An airplane is flying at a constant speed and altitude, on a line that will take it directly over a radar station located on the ground. At the instant the airplane is 60,000 feet from the station, an observer in the station notes that its angle of elevation is 30 degrees and is increasing at a rate of 0.5 degrees per second.

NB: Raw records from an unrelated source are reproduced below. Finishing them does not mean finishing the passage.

(* ===== verification/IntbvArray.v ===== *)
(** * Word-array storage keeps the promise

    The primary template [intbv_base<_Nw>] ([src/helpers/intbv_base.h]) works on
    the array [_w] in place.  Its loops are shown to compute, word by word, the
    numbers that [BaseLaws] asks for. *)
From stdpp Require Import prelude strings.
From Stdlib Require Import ZArith Lia.
From S2P Require Import Prelude.
From S2P Require Import BitTwiddles.
From S2P Require Import WordArith.
From S2P Require Import WordDivide.
From S2P Require Import IntbvBase.
From S2P Require Import IntbvLaws.

Local Open Scope Z_scope.

(** ** Loops that overwrite an array in place *)

(** A descending loop that writes [h i] at [i + d], provided that what it reads
    at step [i] has not been overwritten yet. *)
Lemma for_down_in_place n d (g : nat → list Z → Z) (h : nat → Z) l :
  (n + d ≤ length l)%nat →
  (∀ i w, (i < n)%nat → (∀ j, (j ≤ i + d)%nat → w !!! j = l !!! j) → g i w = h i) →
  let r := for_down n (λ i w, <[(i + d)%nat := g i w]> w) l in
  length r = length l ∧
  ∀ j, r !!! j = if decide (d ≤ j < d + n)%nat then h (j - d)%nat else l !!! j.
Proof.
  intros Hn Hg r.
  assert (length r = length l ∧ ∀ j, r !!! j =
    if decide (0 + d ≤ j < d + n)%nat then h (j - d)%nat else l !!! j); [|done].
  subst r. apply (for_down_ind (λ i w, length w = length l ∧ ∀ j, w !!! j =
    if decide (i + d ≤ j < d + n)%nat then h (j - d)%nat else l !!! j)).
  - split; [done|]. intros j. by rewrite decide_False by lia.
  - intros i w Hi [Hl Hw]. rewrite length_insert. split; [done|]. intros j.
    rewrite Hg; [|done|intros j' Hj'; rewrite Hw, decide_False by lia; done].
    destruct (decide (j = i + d)%nat) as [->|Hne].
    + rewrite list_lookup_total_insert_eq, decide_True by lia. f_equal. lia.
    + rewrite list_lookup_total_insert_ne, Hw by done. repeat case_decide; done || lia.
Qed.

Find the speed of the airplane.

So I know this involves taking the derivative, but I can't formulate a general equation that relates the known variables: the distance from the station (x), the angle of elevation ( $\Theta$ ), the rate that the angle is increasing( $d \Theta /dt$), and the speed ( $dx/dt$ ).

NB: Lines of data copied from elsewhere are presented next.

(** ** Conversions *)

(** A vector built from an integer holds it modulo [2^nb] (signed integers
    are sign-extended), and reading it back with [int32]/[int64]/[uint32]/[uint64]
    gives the integer again whenever the vector is at least as wide. *)
Theorem intbv_integers junk `{byte junk} nb `{wf nb} v w :
  - 2 ^ 63 ≤ v < 2 ^ 63 → uint 64 w →
  (∃ a, of_int64 junk nb v = Ret a ∧ repr a (wrap nb v) ∧ (64 ≤ nb → int64 junk a = Ret v)) ∧
  (- 2 ^ 31 ≤ v < 2 ^ 31 →
     ∃ a, of_int32 junk nb v = Ret a ∧ repr a (wrap nb v) ∧ (32 ≤ nb → int32 junk a = Ret v)) ∧
  repr (of_uint64 junk nb w) (wrap nb w) ∧
  (64 ≤ nb → uint64 junk (of_uint64 junk nb w) = w) ∧
  (w < 2 ^ 32 → repr (of_uint32 junk nb w) (wrap nb w) ∧
     (32 ≤ nb → uint32 junk (of_uint32 junk nb w) = w)).
Proof.
  intros Hv Hw. assert (∀ k, 0 < k ≤ nb → - 2 ^ (k - 1) ≤ v < 2 ^ (k - 1) →
    sint k (wrap k (sint nb (wrap nb v))) = v) as Hback.
  { intros k Hk Hr. assert (2 ^ (k - 1) ≤ 2 ^ (nb - 1)) by (apply Z.pow_le_mono_r; lia).
    rewrite (sint_of_wrap nb) by lia. apply sint_of_wrap; lia. }
  split_and!.
  - destruct (of_int64_spec junk v Hv) as (a & Ea & Ha). exists a. split_and!; [done..|].
    intros Hn. rewrite (int64_spec junk a _ Ha). destruct (Z.ltb_spec 1 nb); [|lia].
    f_equal. apply Hback; done || lia.
  - intros Hv32. destruct (of_int32_spec junk v Hv32) as (a & Ea & Ha). exists a. split_and!; [done..|].
    intros Hn. rewrite (int32_spec junk a _ Ha). destruct (Z.ltb_spec 1 nb); [|lia].
    f_equal. apply Hback; done || lia.
  - by apply of_uint64_spec.
  - intros Hn. rewrite (uint64_spec junk _ _ (of_uint64_spec junk w Hw)).
    rewrite wrap_wrap_le by lia. by apply wrap_small.
  - intros Hw32. assert (uint 32 w) as Hu by (unfold uint in *; lia).
    split; [by apply of_uint32_spec|]. intros Hn.
    rewrite (uint32_spec junk _ _ (of_uint32_spec junk w Hu)).
    rewrite wrap_wrap_le by lia. by apply wrap_small.
Qed.

Lemma intbv_integers_witness : ∃ a,
  of_int64 0xaa 96 (-5) = Ret a ∧ repr a (wrap 96 (-5)) ∧ (64 ≤ 96 → int64 0xaa a = Ret (-5)).
Proof.
  apply (intbv_integers 0xaa 96 (-5) 7).
  - lia.
  - uint_now.
Defined.

(** Copying a vector to another width truncates or zero-extends it;
    [signExtend<Nb2>()] sign-extends it; extracting a field into a narrower
    vector keeps its low bits. *)
Theorem intbv_conversions junk `{byte junk} nb nb2 `{wf nb} `{wf nb2} (a : intbv nb) x start stop :
  repr a x → 0 ≤ start ≤ stop → stop < nb →
  repr (copy junk (nb := nb2) a) (wrap nb2 x) ∧
  returns (signExtend_to junk nb2 a) (wrap nb2 (sint nb x)) ∧
  returns (get_range_as junk nb2 a start stop) (wrap nb2 (get_field nb start stop x)).
Proof.
  intros Ha Hs Ht. split_and!.
  - by apply copy_spec.
  - by apply signExtend_to_spec.
  - by apply get_range_as_spec.
Qed.

Lemma intbv_conversions_witness :
  returns (signExtend_to 0xaa 96 (nb := 20) 0xfffff) (wrap 96 (sint 20 0xfffff)).
Proof.
  apply (intbv_conversions 0xaa 20 96 0xfffff 0xfffff 0 0).
  - repr_now.
  - lia.
  - lia.
Defined.

(** Assigning from a vector of the same number of words but more bits leaves
    bits beyond the width set, against the class invariant: [operator=] does not
    clear them. *)
Theorem assign_breaks_invariant :
  assign 0 (nb := 20) (nb2 := 30) 0 0x3fffffff = 0x3fffffff ∧
  ~ (∃ x, repr (nb := 20) (assign 0 (nb := 20) (nb2 := 30) 0 0x3fffffff) x).
Proof.
  split; [reflexivity|]. intros [x [[E _] [_ Hx]]]. vm_compute in E. subst x.
  vm_compute in Hx. discriminate.
Qed.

2. let x = horizontal distance from the station

z = direct distance from the station

first, you know that $x^2 + 60000^2 = z^2$

$2x \frac{dx}{dt} = 2z \frac{dz}{dt}$

so ...

$\frac{dz}{dt} = \frac{x}{z} \cdot \frac{dx}{dt} = \cos{\theta} \cdot \frac{dx}{dt}$

$x = z\cos{\theta}$

$\frac{dx}{dt} = -z\sin{\theta} \cdot \frac{d\theta}{dt} + \cos{\theta} \cdot \frac{dz}{dt}$

$\frac{dx}{dt} = -z\sin{\theta} \cdot \frac{d\theta}{dt} + \cos^2{\theta} \cdot \frac{dx}{dt}
$

$\frac{dx}{dt} - \cos^2{\theta} \cdot \frac{dx}{dt} = -z\sin{\theta} \cdot \frac{d\theta}{dt}
$

$\frac{dx}{dt}(1 - \cos^2{\theta}) = -z\sin{\theta} \cdot \frac{d\theta}{dt}$

$\frac{dx}{dt} \cdot \sin^2{\theta} = -z\sin{\theta} \cdot \frac{d\theta}{dt}$

$\frac{dx}{dt} = -z\csc{\theta} \cdot \frac{d\theta}{dt}$

from here, remember that the airplane's speed is the absolute value of the last expression (ignore the negative). also, remember that $\frac{d\theta}{dt}$ has to be in radians per second, so you'll have to convert. finally, remember that $\csc{\theta}$ = hypotenuse/opposite side.

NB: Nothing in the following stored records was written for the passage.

(* ===== verification/WordIO.v ===== *)
(** * Reading and printing word arrays

    The input and output routines of [src/helpers/intbv.C]: [readHex],
    [readBin], [readDec], the two [readNumber]s, [printDec], [printBin],
    [printHex], [printToOS], [str] and [writeNumber], over models of the
    string streams that they use.

    An input stream is an [istringstream]: the characters already read, the
    characters left and whether the stream is good.  [putback] succeeds only on
    the character that was read last, which is what a read-only string buffer
    does.  An output stream adjusts to the right, as a fresh stream does. *)
From stdpp Require Import prelude strings.
From Stdlib Require Import ZArith Lia Ascii.
From S2P Require Import Prelude.
From S2P Require Import WordArith.
From S2P Require Import WordDivide.
From S2P Require Import IntbvBase.
From S2P Require Import Intbv.

Local Open Scope Z_scope.

(** ** Characters *)

Definition code (c : ascii) : Z := Z.of_N (N_of_ascii c).
Definition chr (z : Z) : ascii := ascii_of_N (Z.to_N z).

(** The [char] that [get()] yields at the end of the input, (char)-1. *)
Definition EOF : ascii := chr 255.

Definition isdigit (c : ascii) : bool := (48 <=? code c) && (code c <=? 57).
Definition isspace (c : ascii) : bool := (code c =? 32) || (9 <=? code c) && (code c <=? 13).
Definition toupper (c : ascii) : ascii :=
  if (97 <=? code c) && (code c <=? 122) then chr (code c - 32) else c.
Definition between (lo c hi : ascii) : bool := (code lo <=? code c) && (code c <=? code hi).

(** ** Streams *)

(** The base flags of a stream; several can be set. *)
Record basefield : Type := { dec : bool; hex : bool; oct : bool }.

Record istream : Type := {
  flags : basefield;
  before : list ascii;
  rest : list ascii;
  good : bool
}.

Definition fail (si : istream) : istream :=
  {| flags := flags si; before := before si; rest := rest si; good := false |}.
Definition advance (n : nat) (si : istream) : istream :=
  {| flags := flags si; before := reverse (take n (rest si)) ++ before si;
     rest := drop n (rest si); good := good si |}.
Definition get (si : istream) : ascii * istream :=
  match good si, rest si with
  | true, c :: _ => (c, advance 1 si)
  | _, _ => (EOF, fail si)
  end.
Definition putback (c : ascii) (si : istream) : istream :=
  match good si, before si with
  | true, c' :: b =>
      if Ascii.eqb c c'
      then {| flags := flags si; before := b; rest := c' :: rest si; good := true |}
      else fail si
  | _, _ => fail si
  end.

(** [is >> *x] for a [uint32_t]: white space, a sign, the base prefix and the
    digits.  With no base flag the prefix decides the base. *)
Definition digit_of (b : Z) (c : ascii) : option Z :=
  let d := if isdigit c then code c - 48
           else if between "A" (toupper c) "F" then code (toupper c) - 55 else b in
  if d <? b then Some d else None.
Fixpoint int_digits (b : Z) (l : list ascii) : list Z :=
  match l with
  | c :: l => match digit_of b c with Some d => d :: int_digits b l | None => [] end
  | [] => []
  end.
Definition digits_val (b : Z) (ds : list Z) : Z := foldl (λ v d, v * b + d) 0 ds.
Definition int_base (f : basefield) : option Z :=
  match dec f, hex f, oct f with
  | false, false, false => None
  | false, false, true => Some 8
  | false, true, false => Some 16
  | _, _, _ => Some 10
  end.
Definition int_prefix (base : option Z) (l : list ascii) : Z * bool * nat :=
  match l with
  | c :: l =>
      if Ascii.eqb c "0" then
        match l with
        | c' :: _ =>
            if Ascii.eqb (toupper c') "X" && (default 16 base =? 16) then (16, false, 2%nat)
            else (default 8 base, true, 1%nat)
        | [] => (default 8 base, true, 1%nat)
        end
      else (default 10 base, false, 0%nat)
  | [] => (default 10 base, false, 0%nat)
  end.
Fixpoint count_spaces (l : list ascii) : nat :=
  match l with c :: l => if isspace c then S (count_spaces l) else O | [] => O end.
Definition int_sign (l : list ascii) : bool * nat :=
  match l with
  | c :: _ => if Ascii.eqb c "-" then (true, 1%nat)
              else if Ascii.eqb c "+" then (false, 1%nat) else (false, 0%nat)
  | [] => (false, 0%nat)
  end.
Definition extract_uint32 (si : istream) (x : Z) : Z * istream :=
  let si := advance (count_spaces (rest si)) si in
  match good si, rest si with
  | true, _ :: _ =>
      let '(negative, n) := int_sign (rest si) in
      let si := advance n si in
      let '(base, found_zero, n) := int_prefix (int_base (flags si)) (rest si) in
      let si := advance n si in
      let ds := int_digits base (rest si) in
      let si := advance (length ds) si in
      let v := digits_val base ds in
      if negb found_zero && (length ds =? 0)%nat then (0, fail si)
      else if 2 ^ 32 <=? v then (2 ^ 32 - 1, fail si)
      else (wrap 32 (if negative then - v else v),
            match rest si with [] => fail si | _ => si end)
  | _, _ => (x, fail si)
  end.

3. So I know this involves taking the derivative, but I can't formulate a general equation that relates the known variables: the distance from the station (x), the angle of elevation ( ), the rate that the angle is increasing( ), and the speed ( ).
You have used x for 2 different values: the distance from the station and the distance travelled. Since the plane is not travelling directly away from the station, these values will differ. I will use r for the distance to the station and x for the distance travelled by the plane. Since the plane is travelling horizontally, $x = r\cos(\theta)$
$\frac{dx}{dt} = \frac{dr}{dt}\cos(\theta)-r\sin(\theta)\frac{d\theta}{dt}$
We have a value for everything here except $\frac{dr}{dt}$, so we go looking for that.
We know that $r^2 = x^2+y^2$ where y is the constant altitude. Using implicit differentiation,
$2r\frac{dr}{dt} = 2x\frac{dx}{dt}+2y\frac{dy}{dt}$
but $\frac{dy}{dt} = 0$ since y is constant, so it just remains to substitute for $\frac{dr}{dt}$ and solve for $\frac{dx}{dt}$ and substitute the actual values.

let x = horizontal distance from the station

z = direct distance from the station

first, you know that
The distance from the station is 60 000, not the distance from the ground.